SOURCE RECORDS
(** [Err] carries the message of [FromStr] without the interpolated name. *)
Definition from_str (s : string) : outcome string Field :=
  if bool_decide (s = "src.ip") then Ok SrcIp
  else if bool_decide (s = "dst.ip") then Ok DstIp
  else if bool_decide (s = "src.port") then Ok SrcPort
  else if bool_decide (s = "dst.port") then Ok DstPort
  else if bool_decide (s = "protocol") then Ok Protocol
  else if bool_decide (s = "tcp.flags") then Ok TcpFlags
  else if bool_decide (s = "direction") then Ok DirectionF
  else if bool_decide (s = "bytes") then Ok Bytes
  else if bool_decide (s = "packets") then Ok Packets
  else if bool_decide (s = "interface.index") then Ok InterfaceIndex
  else if bool_decide (s = "node.id") then Ok NodeId
  else Err "unknown field".

(** ** The hot path's encoders *)

(** [while value > 0 { i -= 1; buf[i] = b'0' + (value % 10) as u8; value /= 10 }];
    [None] means that the fuel ran out. *)
Fixpoint decimal_loop (fuel : nat) (buf : list Z) (i value : Z) : option (res (list Z * Z)) :=
  if 0 <? value then
    match fuel with
    | O => None
    | S fuel =>
        let i := i -ʷ 1 in
        match vec_set buf i (as_u8 (48 + value mod 10)) with
        | Ok buf => decimal_loop fuel buf i (value / 10)
        | Err e => Some (Err e)
        | Panic => Some Panic
        end
    end
  else Some (Ok (buf, i)).

(** A pass divides a [u64] by ten, so 64 passes are more than enough. *)
Definition append_decimal (out : bytes) (value : Z) : res bytes :=
  if value =? 0 then Ok (out ++ [48])
  else
    '(buf, i) ← default Panic (decimal_loop 64 (replicate 20 0) 20 value);
    Ok (out ++ drop (Z.to_nat i) buf).

Definition append_ipv4 (out : bytes) (octets : list Z) : res bytes :=
  foldM (λ out p,
    append_decimal (if 0 <? p.1 then out ++ dot else out) p.2)
    out (zip (seqZ 0 (zlen octets)) octets).

Definition append_ip (out : bytes) (ip : IpAddr) : res bytes :=
  match ip with
  | V4 octets => append_ipv4 out octets
  | V6 octets => Ok (out ++ ipv6_to_string octets)
  end.

Definition field_value_into (f : Field) (e : FlowEvent) (out : bytes) : res bytes :=
  match f with
  | SrcIp => append_ip out (src_ip e)
  | DstIp => append_ip out (dst_ip e)
  | SrcPort => append_decimal out (src_port e)
  | DstPort => append_decimal out (dst_port e)
  | Protocol =>
      if protocol e =? ICMP then Ok (out ++ bytes_of_string "icmp")
      else if protocol e =? TCP then Ok (out ++ bytes_of_string "tcp")
      else if protocol e =? UDP then Ok (out ++ bytes_of_string "udp")
      else if protocol e =? ICMPV6 then Ok (out ++ bytes_of_string "icmpv6")
      else append_decimal out (protocol e)
  | TcpFlags => append_decimal out (tcp_flags e)
  | DirectionF => Ok (out ++ bytes_of_string (Direction_name (direction e)))
  | Bytes => append_decimal out (ev_bytes e)
  | Packets => append_decimal out (packets e)
  | InterfaceIndex => append_decimal out (interface_index e)
  | NodeId => append_decimal out (node_id e)
  end.

Definition GROUP_KEY_SEP : Z := 31.

(** The buffer is cleared first, so the key does not depend on it. *)
Definition group_key_into (fields : list Field) (e : FlowEvent) (out : bytes) : res bytes :=
  foldM (λ out p,
    field_value_into p.2 e (if 0 <? p.1 then out ++ [GROUP_KEY_SEP] else out))
    [] (zip (seqZ 0 (zlen fields)) fields).
Definition group_key (fields : list Field) (e : FlowEvent) : res bytes :=
  group_key_into fields e [].

(** ** [String::from_utf8_lossy], from the standard library *)

Definition REPLACEMENT : bytes := [239; 191; 189].
Definition between (lo x hi : Z) : bool := (lo <=? x) && (x <=? hi).
(** The admissible second bytes after a lead byte of three or four. *)
Definition second_of_3 (b c : Z) : bool :=
  if b =? 224 then between 160 c 191 else if b =? 237 then between 128 c 159
  else between 128 c 191.
Definition second_of_4 (b c : Z) : bool :=
  if b =? 240 then between 144 c 191 else if b =? 244 then between 128 c 143
  else between 128 c 191.

(** Each maximal invalid prefix becomes one replacement character. *)
Fixpoint from_utf8_lossy (s : bytes) : bytes :=
  match s with
  | [] => []
  | b :: s1 =>
      if b <? 128 then b :: from_utf8_lossy s1
      else if between 194 b 223 then
        match s1 with
        | c :: s2 => if between 128 c 191 then b :: c :: from_utf8_lossy s2
                     else REPLACEMENT ++ from_utf8_lossy s1
        | [] => REPLACEMENT
        end
      else if between 224 b 239 then
        match s1 with
        | c :: s2 =>
            if second_of_3 b c then
              match s2 with
              | d :: s3 => if between 128 d 191 then b :: c :: d :: from_utf8_lossy s3
                           else REPLACEMENT ++ from_utf8_lossy s2
              | [] => REPLACEMENT
              end
            else REPLACEMENT ++ from_utf8_lossy s1
        | [] => REPLACEMENT
        end
      else if between 240 b 244 then
        match s1 with
        | c :: s2 =>
            if second_of_4 b c then
              match s2 with
              | d :: s3 =>
                  if between 128 d 191 then
                    match s3 with
                    | e :: s4 => if between 128 e 191
                                 then b :: c :: d :: e :: from_utf8_lossy s4
                                 else REPLACEMENT ++ from_utf8_lossy s3
                    | [] => REPLACEMENT
                    end
                  else REPLACEMENT ++ from_utf8_lossy s2
              | [] => REPLACEMENT
              end
            else REPLACEMENT ++ from_utf8_lossy s1
        | [] => REPLACEMENT
        end
      else REPLACEMENT ++ from_utf8_lossy s1
  end.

WHAT TO PRODUCE
Begin with the first line of the listing and copy exactly through the line that contains "(** ** The hot path's encoders *)", please, keeping both ends and leaving out everything after.

WRITTEN ANSWER
(** [Err] carries the message of [FromStr] without the interpolated name. *)
Definition from_str (s : string) : outcome string Field :=
  if bool_decide (s = "src.ip") then Ok SrcIp
  else if bool_decide (s = "dst.ip") then Ok DstIp
  else if bool_decide (s = "src.port") then Ok SrcPort
  else if bool_decide (s = "dst.port") then Ok DstPort
  else if bool_decide (s = "protocol") then Ok Protocol
  else if bool_decide (s = "tcp.flags") then Ok TcpFlags
  else if bool_decide (s = "direction") then Ok DirectionF
  else if bool_decide (s = "bytes") then Ok Bytes
  else if bool_decide (s = "packets") then Ok Packets
  else if bool_decide (s = "interface.index") then Ok InterfaceIndex
  else if bool_decide (s = "node.id") then Ok NodeId
  else Err "unknown field".

(** ** The hot path's encoders *)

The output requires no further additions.